Finding multiple substrings using boundaries in Java

Finding multiple substrings using boundaries in Java - java

Alright so here is my problem. Basically I have a string with 4 words in it, with each word seperated by a #. What I need to do is use the substring method to extract each word and print it out. I am having trouble figuring out the parameters for it though. I can always get the first one right, but the following ones generally have problems.
Here is the first piece of the code:
word = format.substring( 0 , format.indexOf('#') );
Now from what I understand this basically means start at the beginning of the string, and end right before the #. So using the same logic, I tried to extract the second word like so:
wordTwo = format.substring ( wordlength + 1 , format.indexOf('#') );
//The plus one so I don't start at the #.
But with this I continually get errors saying it doesn't exist. I figured that the compiler was trying to read the first # before the second word, so I rewrote it like so:
wordTwo = format.substring (wordlength + 1, 1 + wordLength + format.indexOf('#') );
And with this it just completely screws it up, either not printing the second word or not stopping in the right place. If I could get any help on the formatting of this, it would be greatly appreciated. Since this is for a class, I am limited to using very basic methods such as indexOf, length, substring etc. so if you could refrain from using anything to complex that would be amazing!

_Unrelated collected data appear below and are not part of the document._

(** * pygrabber.dshow_graph: filter-graph assembly over DirectShow

    A shallow embedding of [pygrabber/dshow_graph.py].  The Python objects
    ([Filter] and its subclasses, [SampleGrabberCallback], [FilterGraph]) are
    records; methods are computations in a state-and-exception monad.  Every
    call that crosses into the native multimedia framework is an [invoke] of a
    [call]: the answer comes from an oracle [native] that sees the whole
    history of earlier calls, and the call is appended, with its answer, to
    that history.  A failing native call raises [COMError] with the native
    result code, as comtypes does. *)

From Stdlib Require Import ZArith String Ascii List Lia Bool.
From stdpp Require Import base gmap strings list.

Open Scope Z_scope.

(** ** Enumerations of the module *)

Inductive StateGraph := Stopped | Paused | Running.

Inductive RecordingFormat := AVI | ASF.

Inductive FilterType :=
| video_input | audio_input | video_compressor | audio_compressor
| sample_grabber | render | file_sink | muxer | smart_tee.

(** The value of each member, as in the [Enum] declaration. *)
Definition FilterType_value (t : FilterType) : nat :=
  match t with
  | video_input => 0 | audio_input => 1 | video_compressor => 2
  | audio_compressor => 3 | sample_grabber => 4 | render => 5
  | file_sink => 6 | muxer => 7 | smart_tee => 8
  end%nat.

Definition FilterType_of_value (n : nat) : option FilterType :=
  match n with
  | 0 => Some video_input | 1 => Some audio_input | 2 => Some video_compressor
  | 3 => Some audio_compressor | 4 => Some sample_grabber | 5 => Some render
  | 6 => Some file_sink | 7 => Some muxer | 8 => Some smart_tee
  | _ => None
  end%nat.

#[global] Instance FilterType_eq_dec : EqDecision FilterType.
Proof. solve_decision. Defined.

#[global] Instance FilterType_countable : Countable FilterType.
Proof.
  apply (inj_countable FilterType_value FilterType_of_value).
  intros []; reflexivity.
Defined.

#[global] Instance RecordingFormat_eq_dec : EqDecision RecordingFormat.
Proof. solve_decision. Defined.

(** ** Identifiers of [dshow_ids] and COM handles

    [dshow_ids] is not part of the sources at hand: the identifiers the module
    takes from it are kept symbolic, one constructor per name;
    any other identifier string is [GUID_of]. *)

Inductive GUID :=
| CLSID_SampleGrabber | CLSID_SmartTee | CLSID_NullRender
| CLSID_VideoRendererDefault | CLSID_VideoMixingRenderer
| DeviceCategories_VideoInputDevice | DeviceCategories_AudioInputDevice
| DeviceCategories_VideoCompressor | DeviceCategories_AudioCompressor
| MediaTypes_Video
| MediaSubtypes_RGB24 | MediaSubtypes_ASF | MediaSubtypes_AVI
| PinCategory_Preview | PinCategory_Capture
| GUID_of (s : string).

Inductive IID :=
| IID_IBaseFilter | IID_IVideoWindow | IID_ISampleGrabber
| IID_ISpecifyPropertyPages | IID_IPropertyBag.

(** Interface pointers are opaque handles. *)
Definition COMPTR := N.
Definition IBASEFILTER := COMPTR.
Definition IPIN := COMPTR.
Definition IMONIKER := COMPTR.
(** A Python callable handed in by the user. *)
Definition Callable := N.

Definition HRESULT := Z.
Definition PIN_IN : Z := 0.
Definition PIN_OUT : Z := 1.

(** The two fields of the bitmap header that [get_resolution] reads. *)
Record VIDEOINFOHEADER := { biWidth : Z; biHeight : Z }.

(** ** Exceptions and results *)

Inductive exn :=
| COMError (hr : HRESULT)
| AssertionError
| KeyError (k : FilterType)
| IndexError
| ValueError
| AttributeError
| TypeError.

Inductive result (A : Type) :=
| Ok (a : A)
| Raise (e : exn).
Arguments Ok {A} a.
Arguments Raise {A} e.

(** ** Native calls

    [call A] is a call into the native framework that answers with an [A]
    when it succeeds.  An enumerator is answered as the sequence of items
    its successive [Next(1)] calls will deliver; a class enumerator may be
    the NULL pointer ([None]). *)

Inductive call : Type -> Type :=
| CreateObject (clsid : GUID) : call IBASEFILTER
| QueryInterface (obj : COMPTR) (iid : IID) : call COMPTR
| EnumPins (f : IBASEFILTER) : call (list IPIN)
| QueryDirection (p : IPIN) : call Z
| AddFilter (f : IBASEFILTER) (name : string) : call unit
| Connect (ppinOut : option IPIN) (ppinIn : IPIN) : call unit
| FindPin (f : IBASEFILTER) (direction : Z) (category type : option GUID)
          (unconnected : bool) (num : Z) : call IPIN
| SetCallback (sg : COMPTR) (cb : Callable) (which : Z) : call unit
| SetMediaType (sg : COMPTR) (majortype subtype : GUID) : call unit
| GetConnectedMediaType (sg : COMPTR) : call VIDEOINFOHEADER
| SetOutputFileName (subtype : GUID) (filename : string)
  : call (IBASEFILTER * IBASEFILTER)
| CreateClassEnumerator (category : GUID) : call (option (list IMONIKER))
| BindToObject (m : IMONIKER) : call COMPTR
| BindToStorage (m : IMONIKER) : call COMPTR
| PropertyBagRead (bag : COMPTR) (name : string) : call string
| MediaControl_Run : call unit
| MediaControl_Stop : call unit
| MediaControl_Pause : call unit
| MediaControl_GetState (timeout : Z) : call Z
| GetPages (pages : COMPTR) : call (Z * COMPTR)
| GetTopWindow : call Z
| OleCreatePropertyFrame (whandle : Z) (obj : COMPTR) (count : Z)
                         (elements : COMPTR) : call unit
| CoTaskMemFree (p : COMPTR) : call unit.

(** One entry of the history: the call and what the framework answered
    (a failure code or the value). *)
Inductive event :=
| Ev {A : Type} (c : call A) (r : HRESULT + A).

Definition failure (e : event) : option HRESULT :=
  match e with
  | Ev _ (inl hr) => Some hr
  | Ev _ (inr _) => None
  end.

(** The framework: a function of the history and the call. *)
Definition Native := list event -> forall A : Type, call A -> HRESULT + A.

(** The connections made so far: the [Connect] calls that succeeded. *)
Definition connection (e : event) : option (option IPIN * IPIN) :=
  match e with
  | Ev (Connect o i) (inr _) => Some (o, i)
  | _ => None
  end.

Definition connections (tr : list event) : list (option IPIN * IPIN) :=
  omap connection tr.

(** ** The monad: a Python object of type [St], the history, exceptions *)

Definition M (St A : Type) : Type :=
  St -> list event -> result A * St * list event.

Definition ret {St A} (a : A) : M St A := fun s tr => (Ok a, s, tr).

Definition raise {St A} (e : exn) : M St A := fun s tr => (Raise e, s, tr).

Definition bind {St A B} (m : M St A) (k : A -> M St B) : M St B :=
  fun s tr =>
    match m s tr with
    | (Ok a, s', tr') => k a s' tr'
    | (Raise e, s', tr') => (Raise e, s', tr')
    end.

Definition get {St} : M St St := fun s tr => (Ok s, s, tr).

Definition modify {St} (f : St -> St) : M St unit :=
  fun s tr => (Ok tt, f s, tr).

Notation "x <- m ;; k" := (bind m (fun x => k))
  (at level 100, m at next level, right associativity).
Notation "m ;;; k" := (bind m (fun _ => k))
  (at level 100, right associativity).

(** [assert cond] *)
Definition assert {St} (b : bool) : M St unit :=
  if b then ret tt else raise AssertionError.

(** [try: m except COMError: h] *)
Definition try_except_COMError {St A} (m : M St A) (h : M St A) : M St A :=
  fun s tr =>
    match m s tr with
    | (Raise (COMError _), s', tr') => h s' tr'
    | other => other
    end.

(** Running a method of a component object held in a field: [rd] reads the
    field, [wr] stores the object back (the object is shared, so what the
    method did to it stays, also when it raises). *)
Definition zoom {St T A} (rd : St -> T) (wr : T -> St -> St) (m : M T A)
  : M St A :=
  fun s tr =>
    match m (rd s) tr with
    | (r, t', tr') => (r, wr t' s, tr')
    end.

(** Running a constructor: the new object starts as [init]; when the
    constructor raises there is no object. *)
Definition construct {St T} (init : T) (m : M T unit) : M St T :=
  fun s tr =>
    match m init tr with
    | (Ok _, t, tr') => (Ok t, s, tr')
    | (Raise e, _, tr') => (Raise e, s, tr')
    end.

If you have to use substring then you need to use the variant of indexOf that takes a start. This means you can start look for the second # by starting the search after the first one. I.e.
wordTwo = format.substring ( wordlength + 1 , format.indexOf('#', wordlength + 1 ) );
There are however much better ways of splitting a string on a delimiter like this. You can use a StringTokenizer. This is designed for splitting strings like this. Basically:
StringTokenizer tok = new StringTokenizer(format, "#");
String word = tok.nextToken();
String word2 = tok.nextToken();
String word3 = tok.nextToken();
Or you can use the String.split method which is designed for splitting strings. e.g.
String[] parts = String.split("#");
String word = parts[0];
String word2 = parts[1];
String word3 = parts[2];

You can go with split() for this kind of formatting strings.
For instance if you have string like,
String text = "Word1#Word2#Word3#Word4";
You can use delimiter as,
String delimiter = "#";
Then create an string array like,
String[] temp;
For splitting string,
temp = text.split(delimiter);
You can get words like this,
temp[0] = "Word1";
temp[1] = "Word2";
temp[2] = "Word3";
temp[3] = "Word4";

Use split() method to do this with "#" as the delimiter
String s = "hi#vivek#is#good";
String temp = new String();
String[] arr = s.split("#");
for(String x : arr){
temp = temp + x;
}
Or if you want to exact each word... you have it already in arr
arr[0] ---> First Word
arr[1] ---> Second Word
arr[2] ---> Third Word

I suggest that you've a look at the Javadoc for String before you proceed further.
Since this is your homework, I'll give you a couple of hints and maybe you can solve it yourself:
The format for subString is public void subString(int beginIndex, int endIndex). As per the javadoc for this method:
Returns a new string that is a substring of this string. The substring
begins at the specified beginIndex and extends to the character at
index endIndex - 1. Thus the length of the substring is
endIndex-beginIndex.
Note that if you've to use this method, understand that you'll have to shift your beginIndex and endIndex each time because in your situation, you'll have multiple words that are separated by #.
However if you look closely, there's another method in String class that might be helpful to you. That's the public String[] split(String regex) method. The javadoc for this one states:
Splits this string around matches of the given regular expression.
This method works as if by invoking the two-argument split method with
the given expression and a limit argument of zero. Trailing empty
strings are therefore not included in the resulting array.
The split() method looks pretty interesting for your case. You can split your String with the delimiter that you have as the parameter to this method, get the String array and work with that.
Hope this helps you to understand your problem and get started towards a solution :)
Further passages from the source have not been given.